Our systematic investigation of the contextual settings in the measurements of people’s exposure to outdoor ALAN provides multiple essential implications for a wide range of studies that examine the health effects of outdoor ALAN exposure. First, we confirmed that different contextual settings may lead to different measured exposure to outdoor ALAN, including remote sensing data sources and sensor configurations (e.g., spectral band ranges and spatial resolutions), cross-calibration or not, measurement approaches (RBM or MOM, in-situ observations or buffer zone average values), and geographic settings. Second, we figured out that it is very difficult to derive a causally relevant exposure to outdoor ALAN, and erroneous and misleading results may be common due to the uncertainties in the exposure measurements.
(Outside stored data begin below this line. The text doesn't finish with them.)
(** The relay swept [token]; it is no longer authorized there. *)
Definition call_drop_token (e : call_env) (token : list Z) (l : loop) : loop :=
  let has (c : call_t) := find_index (fun p => bool_decide (pt_token p = token)) (ct_parts c) in
  match find_index (fun c => call_live c && bool_decide (is_Some (has c))) (lp_calls l) with
  | None => l
  | Some i =>
      match has (call_at i l) with
      | None => l
      | Some k => call_drop_tell e i k (pt_conn (part_at (call_at i l) k)) l
      end
  end.

(** ** Invitations *)

Fixpoint pick_invites (c : call_t) (uids added : list Z) : list Z :=
  match uids with
  | [] => added
  | u :: uids =>
      if OC_MAX_CALL_INVITES <=? zlen added then added
      else if bool_decide (is_Some (call_part_of_user c u)) || bool_decide (is_Some (call_invited c u)) then pick_invites c uids added
      else pick_invites c uids (if existsb (fun x => x =? u) added then added else added ++ [u])
  end.
(** [None] when they do not fit. *)
Definition call_add_invites (cfg : call_cfg) (c : call_t) (uids : list Z) : option (list Z * call_t) :=
  let added := pick_invites c uids [] in
  if cfg_call_max cfg <? zlen (ct_parts c) + zlen (ct_invited c) + zlen added then None
  else Some (added, c <| ct_invited := ct_invited c ++ added |> <| ct_invited_any := ct_invited_any c || nonempty added |>).
(** The invitations of a start: those that fit when all do not. *)
Definition start_invites (cfg : call_cfg) (c : call_t) (uids : list Z) : list Z * call_t :=
  if nonempty uids then
    match call_add_invites cfg c uids with
    | Some r => r
    | None =>
        let fit := u64 (cfg_call_max cfg - zlen (ct_parts c)) in
        default ([], c) (call_add_invites cfg c (if fit <? zlen uids then ztake fit uids else uids))
    end
  else ([], c).
Lemma part_at_lookup c k p : ct_parts c !! k = Some p → part_at c k = p.
Proof. intros E. unfold part_at. by rewrite nth_lookup, E. Qed.
Lemma call_at_lookup i l c : lp_calls l !! i = Some c → call_at i l = c.
Proof. intros E. unfold call_at. by rewrite nth_lookup, E. Qed.
Lemma call_find_spec ch l i : call_find ch l = Some i → ∃ c, lp_calls l !! i = Some c ∧ ct_channel c = ch ∧ call_live c = true.
Proof.
  unfold call_find. destruct (Z.eqb_spec ch 0) as [|Hc]; [done|]. intros (c & E & H)%find_index_Some. apply Z.eqb_eq in H.
  exists c. split_and!; [done|done|]. unfold call_live. by rewrite H, (proj2 (Z.eqb_neq _ _) Hc).
Qed.
Lemma call_of_conn_spec cid l i k : call_of_conn cid l = Some (i, k) →
  ∃ c p, lp_calls l !! i = Some c ∧ call_live c = true ∧ ct_parts c !! k = Some p ∧ pt_conn p = cid.
Proof.
  unfold call_of_conn. destruct (find_index _ (lp_calls l)) as [i'|] eqn:E; [|done]. cbn.
  destruct (part_of_conn (call_at i' l) cid) as [k'|] eqn:Ek; [|done]. cbn. intros [= <- <-].
  apply find_index_Some in E as (c & E & H). apply andb_true_iff in H as [Hl _]. rewrite (call_at_lookup _ _ _ E) in Ek.
  apply find_index_Some in Ek as (p & Ep & Hp). apply Z.eqb_eq in Hp. eauto 8.
Qed.
Lemma call_of_conn_None cid l c : call_of_conn cid l = None → c ∈ lp_calls l → call_live c = true → cid ∉ pt_conn <$> ct_parts c.
Proof.
  unfold call_of_conn. destruct (find_index _ (lp_calls l)) as [i|] eqn:E.
  - cbn. pose proof E as E0. apply find_index_Some in E as (d & E & H). rewrite (call_at_lookup _ _ _ E).
    apply andb_true_iff in H as [_ H]. apply bool_decide_eq_true in H as [k ->]. done.
  - intros _ Hc Hl Hin. apply list_elem_of_fmap in Hin as (p & Hp & Hin).
    pose proof (find_index_None _ _ _ E Hc) as H. cbn in H. rewrite Hl in H. cbn [andb] in H.
    apply bool_decide_eq_false in H. apply H. unfold part_of_conn. apply (find_index_is_Some _ _ p Hin). subst. apply Z.eqb_refl.
Qed.

(** The lowest slot nobody holds: there is one among the first [n + 1]. *)
Lemma call_free_slot_spec c : zlen (ct_parts c) < 256 →
  0 <= call_free_slot c <= zlen (ct_parts c) ∧ call_free_slot c ∉ pt_slot <$> ct_parts c.
Proof.
  intros Hn. set (n := length (ct_parts c)). assert (Hz : zlen (ct_parts c) = Z.of_nat n) by done. unfold call_free_slot.
  set (f := fun s => negb (existsb (fun p => pt_slot p =? Z.of_nat s) (ct_parts c))).
  assert (Hf : ∀ s, f s = true ↔ Z.of_nat s ∉ pt_slot <$> ct_parts c).
  { intros s. unfold f. rewrite negb_true_iff, <- not_true_iff_false, existsb_exists. split; intros H Hin; apply H.
    - apply list_elem_of_fmap in Hin as (p & Hp & Hin). exists p. apply list_elem_of_In in Hin. split; [done|]. by apply Z.eqb_eq.
    - destruct Hin as (p & Hin & Hp). apply Z.eqb_eq in Hp. rewrite <- Hp. by apply list_elem_of_fmap_2, list_elem_of_In. }
  assert (Hex : ∃ s, (s <= n)%nat ∧ f s = true).
  { destruct (decide (Exists (fun s => f s = true) (seq 0 (S n)))) as [H|H].
    - apply Exists_exists in H as (s & Hs & Hf'). apply elem_of_seq in Hs. exists s. split; [lia|done].
    - exfalso. assert (Hsub : (Z.of_nat <$> seq 0 (S n)) ⊆+ (pt_slot <$> ct_parts c)).
      { apply NoDup_submseteq; [apply NoDup_fmap_2; [intros ???; lia|apply NoDup_seq]|].
        intros x (s & -> & Hs)%list_elem_of_fmap. destruct (decide (Z.of_nat s ∈ pt_slot <$> ct_parts c)) as [|Hne]; [done|].
        exfalso. apply H, Exists_exists. exists s. split; [done|]. by apply Hf. }
      apply submseteq_length in Hsub. rewrite !length_fmap, length_seq in Hsub. lia. }
  destruct Hex as (s & Hs & Hfs). pose proof (find_index_from_spec f (seq 0 256) 0) as H. fold (find_index f (seq 0 256)) in H.
  destruct (find_index f (seq 0 256)) as [i|].
  - destruct H as (x & _ & Hx & Hfx & Hmin). rewrite Nat.sub_0_r in *. apply lookup_seq in Hx as [-> Hi]. cbn in Hfx.
    assert (¬ (s < i)%nat). { intros Hlt. pose proof (Hmin s s Hlt). rewrite lookup_seq_lt in H by lia. rewrite H in Hfs; done. }
    split; [lia|]. by apply Hf.
  - rewrite Forall_forall in H. rewrite (H s) in Hfs; [done|]. apply elem_of_seq. lia.
Qed.

(** ** The invariant *)

Definition cfg_ok (cfg : call_cfg) : Prop :=
  2 <= cfg_call_max cfg <= OC_MAX_CALL_PARTICIPANTS ∧ is_bytes (cfg_prefix cfg) ∧ zlen (cfg_prefix cfg) <= 16 ∧ is_u16 (cfg_port cfg).
(** The clock is past 0 and below 2^63 ms and the random bytes are sixteen bytes. *)
Definition env_ok (e : call_env) : Prop :=
  0 < e_now e < 2 ^ 63 ∧ ∀ r, e_rand e = Some r → is_bytes r ∧ zlen r = 16.

Definition part_ok (cfg : call_cfg) (p : call_part) : Prop :=
  is_u64 (pt_user p) ∧ 0 <= pt_slot p < cfg_call_max cfg ∧ zlen (pt_key p) = OC_CALL_DEVICE_KEY_LEN ∧
  is_bytes (pt_key p) ∧ is_u8 (pt_codecs p) ∧ (pt_conn p = 0 ↔ pt_detached p ≠ 0).
(** A call that may have nobody in it for a moment; [b] bounds its changes. *)
Record row_pre (cfg : call_cfg) (next b : Z) (c : call_t) : Prop := {
  rp_max : zlen (ct_parts c) <= cfg_call_max cfg;
  rp_parts : Forall (part_ok cfg) (ct_parts c);
  rp_users : NoDup (pt_user <$> ct_parts c);
  rp_slots : NoDup (pt_slot <$> ct_parts c);
  rp_sharer : ct_sharer c = 0 ∨ ct_sharer c ∈ pt_conn <$> ct_parts c;
  rp_invited : NoDup (ct_invited c);
  rp_apart : ∀ u, u ∈ ct_invited c → u ∉ pt_user <$> ct_parts c;
  rp_inv_max : zlen (ct_invited c) <= cfg_call_max cfg;
  rp_chan : is_u64 (ct_channel c);
  rp_starter : is_u64 (ct_starter c) ∧ is_u64 (ct_started c);
  rp_id : 0 < ct_id c < next;
  rp_epoch : 0 <= ct_epoch c ∧ ct_epoch c + zlen (ct_parts c) <= b }.
Definition row_ok (cfg : call_cfg) (next b : Z) (c : call_t) : Prop :=
  call_live c = true → row_pre cfg next b c ∧ ct_parts c ≠ [].

(** What a roster says of a call. *)
Definition info (c : call_t) : Z * Z * list oc_call_part := (ct_id c, ct_epoch c, call_fill_parts c).
Definition current (tr : list effect) (c : call_t) : Prop :=
  call_live c = true → ∀ cid, cid ∈ attached c → view tr cid = Some (info c).
Definition slots_apart (x : Z * Z * list oc_call_part) : Prop := NoDup (call_part_slot <$> snd x).
Record rosters_ok (next : Z) (calls : list call_t) (tr : list effect) : Prop := {
  ro_id : ∀ x, x ∈ rosters tr → fst (fst x) < next;
  ro_old : ∀ x c, x ∈ rosters tr → c ∈ calls → call_live c = true → fst (fst x) = ct_id c → snd (fst x) <= ct_epoch c;
  ro_same : ∀ x y, x ∈ rosters tr → y ∈ rosters tr → fst x = fst y → x = y;
  ro_slots : Forall slots_apart (rosters tr) }.
Definition newer (c : call_t) (tr : list effect) : Prop := ∀ x, x ∈ rosters tr → fst (fst x) = ct_id c → snd (fst x) < ct_epoch c.

Definition job_ok (j : call_job) : Prop :=
  is_u64 (jb_channel j) ∧ (jb_op j = OC_CALL_OP_JOIN → zlen (jb_key j) = OC_CALL_DEVICE_KEY_LEN ∧ is_bytes (jb_key j) ∧ is_u8 (jb_codecs j)).

Section Invariant.
Context (cfg : call_cfg) (strict : bool) (used : list (list Z)).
Finally, we would like to suggest using MOM, SDGSAT-1 Glimmer imagery and a very small buffer zone to derive people’s outdoor ALAN exposure.

Our observations indicate the potential positive health effects of outdoor ALAN exposure on urban residents. Outdoor ALAN may provide essential bright space for nighttime physical exercises and beautiful nightscapes may promote people’s mental health [1]. These may be the reasons why we observed such positive associations. Our study is also the first implementation for the MOM of people’s exposure to outdoor ALAN, and our observations argue that this shift of research paradigm from RBM to MOM is necessary. Meanwhile, since we observed that it is easy for outdoor ALAN exposure measurements to contain contextual errors, it may be necessary to re-assess previous studies that use RBM of outdoor ALAN exposure measurements.

Our primary limitation is the relatively small sample size. Due to the difficulties in the data collection, this pilot study only recruited about 200 participants. Although this sample size is adequate for methodological studies of measurement uncertainties, our data collection is not adequate to articulate the disparities in the outdoor ALAN exposure measurements between different socio-demographic groups.

We also need to highlight two issues of outdoor ALAN exposure measurements induced by our data collections. First, outdoor ALAN exposure measured using remote sensing data may not directly represent the eye-level received ALAN due to the angle effect [43], whereby the disturbance of human circadian rhythms and the adverse health impacts of outdoor ALAN may not be effectively captured [1]. Portable sensors with cameras may address this issue, but such an approach considerably increases the risks of violating human privacy and thus may not be permitted. Hence, our approach using remote sensing data is still the most practical approach for individual-level epidemiological investigations with large sample sets. Secondly, our cross-sectional study within a short period yielded the so-called acute exposure to ALAN, which may not support the arguments concerning the associations between chronic exposure to ALAN and the risks of other health concerns (e.g., breast cancer and obesity) [1]. A large sample size from our future longitudinal data collection may further strengthen and extend our understanding of the uncertainties induced by contextual settings, the environmental injustice between different socio-demographic groups when measuring people’s exposure to outdoor ALAN, and other concrete health concerns like sleep disorders, mental stress, and nighttime physical exercises.